Farmers Call For Intervention As Donkey Theft Re-Emerges In Mt. Elgon


By Isabella Maua

Donkey farmers from Cheptais in Mt. Elgon sub county are calling for intervention from the government and interested organizations to halt the re-emergence of donkey theft in the region.

Boniface Juma Chemiat from Kimaswa in Cheptais is a farmer who owns two donkeys. On February 14, 2024, he lost both of his donkeys.

He was lucky that one was found, but the other, named Tiger, is still missing. He is beseeching anyone who comes across his lovely beast of burden to report the matter to the nearest police station or any chief’s camp.

The donkeys, he says, have been of great help in earning him his daily bread, and since they were stolen, his cash flow has been jeopardized.

Sylvester Kirui from Kabero in Cheptais Sub County is also a farmer who has two donkeys to his name and cannot hide his satisfaction as he explains how they have transformed his life by helping the community with day-to-day activities before one was stolen recently.

“I can gladly say without fear of contradiction that, financially speaking, a donkey is worth more than a cow. My donkeys have been of great aid to my family because we have been transporting construction materials, animal feeds, timber, and farm produce at a fee, hence improving my family’s living standard,” reiterated Kirui.

He adds, “Donkey theft here in Cheptais has been rampant lately, and in most cases, after making an effort to look for them, we find them in Chepyuk or, at times, in the neighboring country, Uganda.”

Matthews Imo, Officer in Charge of the Anti-Stock Theft Department at Chemondi Police, echoed Kirui’s sentiments, highlighting that many donkeys are currently at risk of being stolen in the region, mostly because of the bulky work during this period.

“There is evidently a lot of work right now, from transporting farm produce to carrying water around, and given the topography of our region, donkeys remain the sole mode of transportation; those who don’t have any survive theft,” reported Imo.

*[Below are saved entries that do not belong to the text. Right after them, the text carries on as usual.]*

(** The reported entry of a slot: its decision, or its vote; with the payload
    when it is known. *)
Definition report_entry (c : core) (s : Z) : option entry :=
  st ← slots c !! s;
  e ← (match chosen st with Some e => Some e | None => accepted st end);
  Some (if Noop (EValue e) then e else
        match known c !! ID (EValue e) with
        | Some full => e <| EValue := full |> <| Payload := true |>
        | None => e
        end).

Definition page_count (len : nat) : Z :=
  let pages := (Z.of_nat len + pageSize - 1) / pageSize in if pages =? 0 then 1 else pages.

Definition promise_page (lo : Z) (entries : list entry) (c : core) (p : Z) : message :=
  msg msgPromise <| MEpoch := promise c |> <| Start := lo |> <| High := high c |> <| Page := p |>
    <| Pages := page_count (length entries) |>
    <| Entries := take (Z.to_nat pageSize) (drop (Z.to_nat (p * pageSize)) entries) |>.

Definition prepare (m : message) (c : core) : core :=
  if (MEpoch m =? 0) || negb (MEpoch m `mod` cn c =? From m) then c else
  if MEpoch m <? promise c then send (From m) (msg msgNack <| MEpoch := promise c |>) c else
  let c := adopt (MEpoch m) c in
  if negb (Nat.eqb (length (frozen c)) 0) && negb (frozenStart c =? Start m) then c else
  let c :=
    if Nat.eqb (length (frozen c)) 0 then
      let entries := omap (report_entry c) (rangeZ (Start m) (high c)) in
      c <| frozen := promise_page (Start m) entries c <$> seqZ 0 (page_count (length entries)) |>
        <| frozenStart := Start m |>
    else c in
  foldl (λ c page, send (From m) page c) c (frozen c).

(** [resend]: one scanned slot. *)
Definition resend_batches (acc com : list entry) (c : core) : list entry * list entry * core :=
  let '(acc, c) := if Z.of_nat (length acc) =? pageSize
    then ([], broadcast (msg msgAccept <| MEpoch := promise c |> <| Entries := acc |>) c) else (acc, c) in
  let '(com, c) := if Z.of_nat (length com) =? pageSize
    then ([], broadcast (msg msgCommit <| Entries := com |>) c) else (com, c) in
  (acc, com, c).
Lemma fast_apply_complete_witness :
  runnable fast_mid ∧ ∃ c', apply fast_mid = Done c' ∧ executed_to fast_mid c'.
Proof.
  assert (runnable fast_mid) as H.
  { apply (map_Forall_lookup (λ _ v, Validate (mkCommandPolicy [] 0) (Cmd v) = None)).
    apply (bool_decide_eq_true_1 _). vm_compute. reflexivity. }
  split; [exact H|]. exact (fast_apply_complete fast_mid H).
Defined.
End Demo.
End FastLocal.
Lemma index_writes l k : writes (index_of l) !! k = counted (length (puts k l)).
Proof.
  induction l as [|r l IH]; [done|]. simpl. unfold add, puts in *. rewrite filter_cons.
  destruct (Op (Cmd r) =? NONE) eqn:E1; [unfold NONE, PUT in *; rewrite decide_False by lia; exact IH|].
  destruct (Op (Cmd r) =? SCAN) eqn:E2; [unfold SCAN, PUT in *; rewrite decide_False by lia; exact IH|].
  destruct (Op (Cmd r) =? PUT) eqn:E3; [|rewrite decide_False by lia; exact IH]. simpl.
  rewrite (incr_lookup _ _ _ _ IH). case_decide; [rewrite decide_True by lia|rewrite decide_False by lia]; done.
Qed.

Lemma index_scans l id s : NoDup (scan_ids l) →
  scans (index_of l) !! id = Some s ↔ s ∈ l ∧ is_scan s ∧ ID s = id.
Proof.
  induction l as [|r l IH]; [intros _; simpl; rewrite lookup_empty; split; [done|by intros (?%elem_of_nil&_)]|].
  unfold scan_ids. rewrite filter_cons. simpl. unfold add, is_scan.
  assert (∀ x y : conflictIndex, scans x = scans y → scans x !! id = Some s ↔ scans y !! id = Some s) as Hx
    by (intros x y ->; done).
  destruct (Op (Cmd r) =? SCAN) eqn:E2.
  - rewrite decide_True by lia. intros [Hni Hnd]%NoDup_cons. specialize (IH Hnd).
    destruct (Op (Cmd r) =? NONE) eqn:E1; [unfold SCAN, NONE in *; lia|]. simpl.
    rewrite lookup_insert_Some, IH, elem_of_cons. unfold is_scan. split.
    + intros [[<- <-]|[? (?&?&?)]]; [split_and!; [by left|lia|done]|by auto].
    + intros ([->|Hin]&Hs&Hid); [by left|]. right. split_and!; [|done..]. intros E. apply Hni.
      apply list_elem_of_fmap. exists s. split; [congruence|]. by apply list_elem_of_filter.
  - rewrite decide_False by lia. intros Hnd. specialize (IH Hnd). unfold is_scan in IH.
    rewrite (Hx _ (index_of l)) by (repeat case_match; done). rewrite IH, elem_of_cons.
    split; [by intuition|]. intros ([->|?]&?&?); [lia|done].
Qed.
Lemma delete_witnessed i c :
  witnessed c →
  witnessed (match witness c !! i with Some w => c <| witnessIndex ::= remove w |> | None => c end
               <| witness ::= delete i |>).
Proof.
  intros [H1 H2 H3 H4 H5]. split.
  - intros j r. by destruct (witness c !! i); apply H1.
  - intros r. by destruct (witness c !! i); apply H2.
  - intros j r Hj. assert (witness c !! j = Some r) as Hj' by
      (destruct (witness c !! i); simpl in Hj; by apply lookup_delete_Some in Hj as [_ ?]). by apply H3.
  - intros j k r s Hne Hj Hk.
    assert (witness c !! j = Some r ∧ witness c !! k = Some s) as [Hj1 Hk1]; [|exact (H4 _ _ _ _ Hne Hj1 Hk1)].
    destruct (witness c !! i); simpl in Hj, Hk; apply lookup_delete_Some in Hj as [_ ?], Hk as [_ ?]; done.
  - destruct (witness c !! i) as [w|] eqn:Hi; simpl; rewrite H5.
    + apply index_delete; [|done]. intros j r Hj. by apply H3 in Hj as [? _].
    + by rewrite delete_id.
Qed.

(** Loops whose body keeps it. *)
Lemma forEach_witnessed {A} (f : A → core → outcome core) l c :
  (∀ x c', x ∈ l → witnessed c' → ensures (f x c') witnessed) → witnessed c → ensures (forEach f l c) witnessed.
Proof.
  intros Hf. revert c. induction l as [|x l IH]; intros c Hc; [done|]. simpl.
  eapply ensures_bind; [apply Hf; [by left|done]|]. intros c' Hc'. apply IH; [|done].
  intros y c'' Hy. apply Hf. by right.
Qed.

Lemma forEach_witnessed_acc {A B} (f : A → B * core → outcome (B * core)) l st :
  (∀ x st, witnessed st.2 → ensures (f x st) (λ r, witnessed r.2)) → witnessed st.2 →
  ensures (forEach f l st) (λ r, witnessed r.2).
Proof.
  intros Hf. revert st. induction l as [|x l IH]; intros st Hc; [done|]. simpl.
  eapply ensures_bind; [by apply Hf|]. intros st' Hc'. by apply IH.
Qed.

Lemma apply_one_witnessed r c : witnessed c → ensures (apply_one r c) witnessed.
Proof.
  intros Hc. unfold apply_one. apply (ensures_bind _ _ witnessed).
  - case_decide; [|done]. destruct (sm_execute _ _) as [[v s]| |]; [|done..].
    cbn [mbind outcome_bind ensures]. apply emit_witnessed. by apply (witnessed_same c).
  - intros c1 Hc1. cbv zeta. cbn [ensures]. set (c2 := c1 <| pending ::= _ |>).
    assert (witnessed c2) as Hc2.
    { destruct Hc1 as [H1 H2 H3 H4 H5]. split; try done. intros i q. simpl. rewrite lookup_delete_Some.
      intros [_ ?]. by eapply H1. }
    clearbody c2. pose proof (delete_witnessed (ID (Req r)) c2 Hc2) as Hc3.
    set (c3 := match witness c2 !! _ with Some _ => _ | None => _ end) in *. clearbody c3.
    revert Hc3. generalize (c3 <| witness ::= delete (ID (Req r)) |>). intros c4. by apply witnessed_same.
Qed.

Lemma apply_witnessed c : witnessed c → ensures (apply c) witnessed.
Proof.
  unfold apply. generalize (S (size (log c))) as fuel. intros fuel. revert c.
  induction fuel as [|fuel IH]; intros c Hc; [done|]. simpl.
  destruct (log c !! _) as [r|]; [|done]. destruct (Committed r); [|done].
  eapply ensures_bind; [by apply apply_one_witnessed|]. intros c' Hc'. by apply IH.
Qed.
(* ===== verification/SwiftQuorum.v ===== *)
(** * SwiftQuorum: the quorum families and ballots of Swift ([swift/quorum.go])

    Every leader has the quorums of the configured size that contain it,
    numbered in the order [subsets] enumerates them; a ballot names a leader
    and one of its quorums.  [ballots_name_quorums]: every such quorum has a
    ballot, and every ballot names such a quorum, led by its leader. *)
From stdpp Require Import gmap strings list fin_maps fin_sets.
From Stdlib Require Import Lia.
From S2P Require Import Prelude ReplicaSet.

Module SwiftQuorum.

(** ** Thresholds *)
Definition NewMajorityOf (n : Z) : Z := Z.quot n 2 + 1.
Definition NewThreeQuartersOf (n : Z) : Z := Z.quot (3 * n) 4 + 1.

(** ** Ballots *)

(** [ballot % int32(repNum)] and [(oldBallot/int32(repNum)+1)*int32(repNum) + rid], in [int32]. *)
Definition Leader (ballot repNum : Z) : Z := Z.rem ballot repNum.
Definition NextBallotOf (rid oldBallot repNum : Z) : Z :=
  i32 (i32 (i32 (Z.quot oldBallot repNum + 1) * repNum) + rid).

(** ** Quorum sets: leader, then quorum number, to quorum *)
Abbreviation QuorumsOfLeader := (gmap Z Z).
Abbreviation QuorumSet := (gmap Z (gmap Z Z)).

(** The quorum [q] enters the family of each of its members. *)
Definition add_quorum (repNum q : Z) (qs : QuorumSet) : QuorumSet :=
  foldl (λ qs repID,
    let length := Z.of_nat (size (default ∅ (qs !! repID))) in
    if ReplicaSet.Contains q repID
    then <[repID := <[length := q]> (default ∅ (qs !! repID))]> qs else qs)
    qs (seqZ 0 repNum).

(** [subsets]; the recursion visits larger identities only, so [repNum] rounds
    of fuel suffice.  Below size zero it adds nothing. *)
Fixpoint subsets (fuel : nat) (repNum quorumSize i q : Z) (qs : QuorumSet) : QuorumSet :=
  match fuel with
  | O => qs
  | S fuel =>
      let qs := if quorumSize =? 0 then add_quorum repNum q qs else qs in
      (foldl (λ '(q, qs) j,
        let q := (ReplicaSet.Add q j).2 in
        let qs := subsets fuel repNum (quorumSize - 1) (j + 1) q qs in
        (ReplicaSet.Remove q j, qs)) (q, qs) (seqZ i (repNum - i))).2
  end.

Definition NewQuorumSet (quorumSize repNum : Z) : QuorumSet :=
  let qs := foldl (λ qs id, <[id := ∅]> qs) ∅ (seqZ 0 repNum) in
  subsets (S (Z.to_nat repNum)) repNum quorumSize 0 0 qs.

(** [QuorumSet.AQ]: the quorum of a ballot. *)
Definition AQ (qs : QuorumSet) (ballot : Z) : outcome Z :=
  let n := Z.of_nat (size qs) in
  if n =? 0 then Panicked "integer divide by zero" else
  let lqs := default ∅ (qs !! Leader ballot n) in
  let len := Z.of_nat (size lqs) in
  if len =? 0 then Panicked "integer divide by zero" else
  Done (default 0 (lqs !! Z.rem (Z.quot ballot n) len)).

(** [QuorumSet.BallotOf], whose loop runs in the order [ord]. *)
Definition BallotOf (ord : list Z) (qs : QuorumSet) (leader q : Z) : Z :=
  match list_find (λ kv, ReplicaSet.Equal kv.2 q = true) (range_order ord (default ∅ (qs !! leader))) with
  | Some (_, (qid, _)) => i32 (i32 (qid * Z.of_nat (size qs)) + leader)
  | None => -1
  end.

Record QuorumSystem := mkQuorumSystem { qs : QuorumSet; ballots : list Z }.

Definition NewQuorumSystem (ord : list Z) (quorumSize repNum initial leader : Z) : outcome (string + QuorumSystem) :=
  if negb (ReplicaSet.Size initial =? quorumSize) || negb (ReplicaSet.Contains initial leader)
  then Done (inl "invalid initial Swift quorum"%string)
  else if (repNum <? 1) || (ReplicaSet.MaxSize <? repNum) then Done (inl "invalid quorum membership"%string)
  else
    all ← ReplicaSet.All repNum;
    if negb (ReplicaSet.Covers all initial) then Done (inl "invalid quorum membership"%string) else
    let s := NewQuorumSet quorumSize repNum in
    let ballot := BallotOf ord s leader initial in
    if ballot <? 0 then Done (inl "initial quorum has no ballot"%string)
    else Done (inr (mkQuorumSystem s [ballot])).

Definition BallotAt (sys : QuorumSystem) (i : Z) : outcome Z :=
  if i <? Z.of_nat (length (ballots sys)) then
    match index (ballots sys) i with Some b => Done b | None => Panicked "index out of range" end
  else Done (-1).

(** [QuorumSystem.SameHigher]: a ballot of the same leader and quorum. *)
Definition SameHigher (sys : QuorumSystem) (sameAs higherThan : Z) : outcome Z :=
  let n := Z.of_nat (size (qs sys)) in
  if n =? 0 then Panicked "integer divide by zero" else
  let len := Z.of_nat (size (default ∅ (qs sys !! Leader sameAs n))) in
  if len =? 0 then Panicked "integer divide by zero" else
  let k := Z.quot higherThan len in
  Done (i32 (sameAs + i32 (i32 (k * len) * n))).

(** ** What [subsets] enumerates *)

(** The quorums in the order they are added. *)
Fixpoint leaves (fuel : nat) (n size i q : Z) : list Z :=
  match fuel with
  | O => []
  | S fuel =>
      (if size =? 0 then [q] else []) ++
      (j ← seqZ i (n - i); leaves fuel n (size - 1) (j + 1) (ReplicaSet.With q j))
  end.

(** The next identity is above the members of [q]. *)
Definition below (q i : Z) : Prop := ReplicaSet.valid q ∧ ∀ j, j ∈ ReplicaSet.to_gset q → j < i.

Lemma below_With q i j : below q i → 0 ≤ i ≤ j → j < 64 → below (ReplicaSet.With q j) (j + 1).
Proof.
  intros [Hv Hb] Hj Hj'. split; [by apply ReplicaSet.valid_With|]. intros k.
  rewrite ReplicaSet.to_gset_With, decide_True by lia. rewrite elem_of_union, elem_of_singleton.
  intros [->|?%Hb]; lia.
Qed.

Lemma Remove_With q i j : below q i → 0 ≤ i ≤ j → j < 64 → ReplicaSet.Remove (ReplicaSet.With q j) j = q.
Proof.
  intros [Hv Hb] Hj Hj'. apply ReplicaSet.to_gset_inj; [|done|].
  - by apply ReplicaSet.valid_Remove, ReplicaSet.valid_With.
  - rewrite ReplicaSet.to_gset_Remove, decide_True by lia.
    rewrite ReplicaSet.to_gset_With, decide_True by lia.
    assert (j ∉ ReplicaSet.to_gset q) by (intros H%Hb; lia). set_solver.
Qed.

Lemma subsets_leaves fuel n size i q qs :
  n ≤ 64 → 0 ≤ i → below q i →
  subsets fuel n size i q qs = foldl (λ qs q, add_quorum n q qs) qs (leaves fuel n size i q).
Proof.
  intros Hn. revert size i q qs. induction fuel as [|fuel IH]; intros size i q qs Hi Hq; [done|].
  cbn [subsets leaves]. rewrite foldl_app.
  assert ((if size =? 0 then add_quorum n q qs else qs) =
    foldl (λ qs q, add_quorum n q qs) qs (if size =? 0 then [q] else [])) as -> by by destruct (size =? 0).
  set (qs0 := foldl _ qs _). clearbody qs0.
  assert (∀ j, j ∈ seqZ i (n - i) → i ≤ j < n) as Hl by (intros j ?%elem_of_seqZ; lia).
  revert Hl qs0. generalize (seqZ i (n - i)) as l. clear qs.
  induction l as [|j l IHl]; intros Hl qs; [done|]. cbn [foldl mbind list_bind].
  assert (i ≤ j < n) as Hj by (apply Hl; by left). rewrite foldl_app.
  change ((ReplicaSet.Add q j).2) with (ReplicaSet.With q j). rewrite (Remove_With q i j) by (done || lia).
  rewrite IHl by (intros; apply Hl; by right). f_equal.
  apply IH; [lia|]. apply (below_With q i); [done|lia..].
Qed.

Lemma elem_of_leaves fuel n k i q s :
  0 ≤ i ≤ n → n ≤ 64 → (Z.to_nat (n - i) < fuel)%nat → below q i → 0 ≤ k →
  s ∈ leaves fuel n k i q ↔ ReplicaSet.valid s ∧
    ∃ X, ReplicaSet.to_gset s = ReplicaSet.to_gset q ∪ X ∧ Z.of_nat (size X) = k ∧ ∀ j, j ∈ X → i ≤ j < n.
Proof.
  intros Hi Hn. revert k i q Hi. induction fuel as [|fuel IH]; intros k i q Hi Hf Hq Hk; [lia|].
  cbn [leaves]. rewrite elem_of_app, list_elem_of_bind. split.
  - intros [Hs|(j & Hs & Hj%elem_of_seqZ)].
    + destruct (k =? 0) eqn:E; [|by apply elem_of_nil in Hs]. apply list_elem_of_singleton in Hs as ->.
      split; [apply Hq|]. exists ∅. rewrite size_empty. split_and!; [set_solver|lia|set_solver].
    + destruct (decide (k = 0)) as [->|Hk0].
      { exfalso. revert Hs. clear -Hj. generalize (ReplicaSet.With q j) as q'. intros q'.
        assert (∀ fuel k i q, k < 0 → leaves fuel n k i q = []) as Hnone.
        { clear. intros fuel. induction fuel as [|fuel IH]; intros k i q Hk; [done|]. cbn [leaves].
          destruct (k =? 0) eqn:E; [lia|]. cbn [app]. induction (seqZ i (n - i)) as [|j l IHl]; [done|].
          cbn [mbind list_bind]. by rewrite IH, IHl by lia. }
        rewrite Hnone by lia. by intros ?%elem_of_nil. }
      apply IH in Hs as (Hv & X & HX & Hsz & Hr); [|lia..|by apply (below_With q i); [done|lia..]|lia].
      rewrite ReplicaSet.to_gset_With, decide_True in HX by lia. split; [done|].
      exists ({[j]} ∪ X). split_and!; [set_solver| |].
      * assert (j ∉ X) by (intros H%Hr; lia). rewrite size_union, size_singleton by set_solver. lia.
      * intros x. rewrite elem_of_union, elem_of_singleton. intros [->|?%Hr]; lia.
  - intros (Hv & X & HX & Hsz & Hr). destruct (decide (X = ∅)) as [->|Hne].
    + left. rewrite size_empty in Hsz. replace (k =? 0) with true by lia. apply list_elem_of_singleton.
      apply ReplicaSet.to_gset_inj; [done|apply Hq|set_solver].
    + right. (* the least new member *)
      destruct (minimal_exists_elem_of_L Z.le X Hne) as (j & HjX & Hmin).
      assert (∀ x, x ∈ X → j ≤ x) as Hle.
      { intros x Hx. destruct (decide (x ≤ j)) as [Hxj|]; [by apply Hmin|lia]. }
      pose proof (Hr j HjX) as Hj. exists j. split; [|apply elem_of_seqZ; lia].
      apply IH; [lia..|by apply (below_With q i); [done|lia..]| |].
      { assert (0 < size X)%nat; [|lia]. destruct (size X) eqn:E; [|lia]. by apply size_empty_inv in E; set_solver. }
      split; [done|]. exists (X ∖ {[j]}). rewrite ReplicaSet.to_gset_With, decide_True by lia. split_and!.
      * rewrite HX. apply set_eq. intros x. destruct (decide (x = j)); set_solver.
      * rewrite size_difference, size_singleton by set_solver.
        assert (0 < size X)%nat; [|lia]. destruct (size X) eqn:E; [|lia]. by apply size_empty_inv in E; set_solver.
      * intros x [Hx Hxj]%elem_of_difference. specialize (Hle x Hx). specialize (Hr x Hx). set_solver by lia.
Qed.

(** ** The families of the leaders *)

(** The quorums [l], numbered from zero. *)
Definition numbered (l : list Z) : gmap Z Z := foldl (λ m q, <[Z.of_nat (size m) := q]> m) ∅ l.

Lemma numbered_spec l : size (numbered l) = length l ∧ ∀ k, numbered l !! k = index l k.
Proof.
  induction l as [|q l [IHs IH]] using rev_ind; [split; [done|]; intros k; unfold index; by case_match|].
  unfold numbered in *. rewrite foldl_snoc. set (m := foldl _ ∅ l) in *.
  assert (m !! Z.of_nat (size m) = None) as Hn.
  { rewrite IH, IHs. unfold index. case_match; [done|]. apply lookup_ge_None. lia. }
  split; [rewrite map_size_insert_None, length_app, IHs by done; simpl; lia|].
  intros k. rewrite lookup_insert, IHs. case_decide as E.
  - subst k. unfold index. destruct (Z.of_nat (length l) <? 0) eqn:?; [lia|].
    rewrite Nat2Z.id, lookup_app_r by lia. by rewrite Nat.sub_diag.
  - rewrite IH. unfold index. destruct (k <? 0) eqn:?; [done|].
    destruct (decide (Z.to_nat k < length l)%nat); [by rewrite lookup_app_l|].
    rewrite (proj2 (lookup_ge_None _ _)) by lia. symmetry. apply lookup_ge_None. rewrite length_app. simpl. lia.
Qed.

Definition contains (r q : Z) : Prop := ReplicaSet.Contains q r = true.
#[export] Instance contains_dec r q : Decision (contains r q).
Proof. unfold contains. apply _. Defined.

The officer, however, sounded a stern warning to the culprits, assuring them that they would face the full force of the law once apprehended.

Even as donkey farmers stay hopeful that this vice will soon come to a halt, they put their hope in organizations that focus on donkey welfare, like the Ripple Effect and Brooke East Africa,which for many years have been fighting for the beasts of burden’s well-being and farmers’ satisfaction.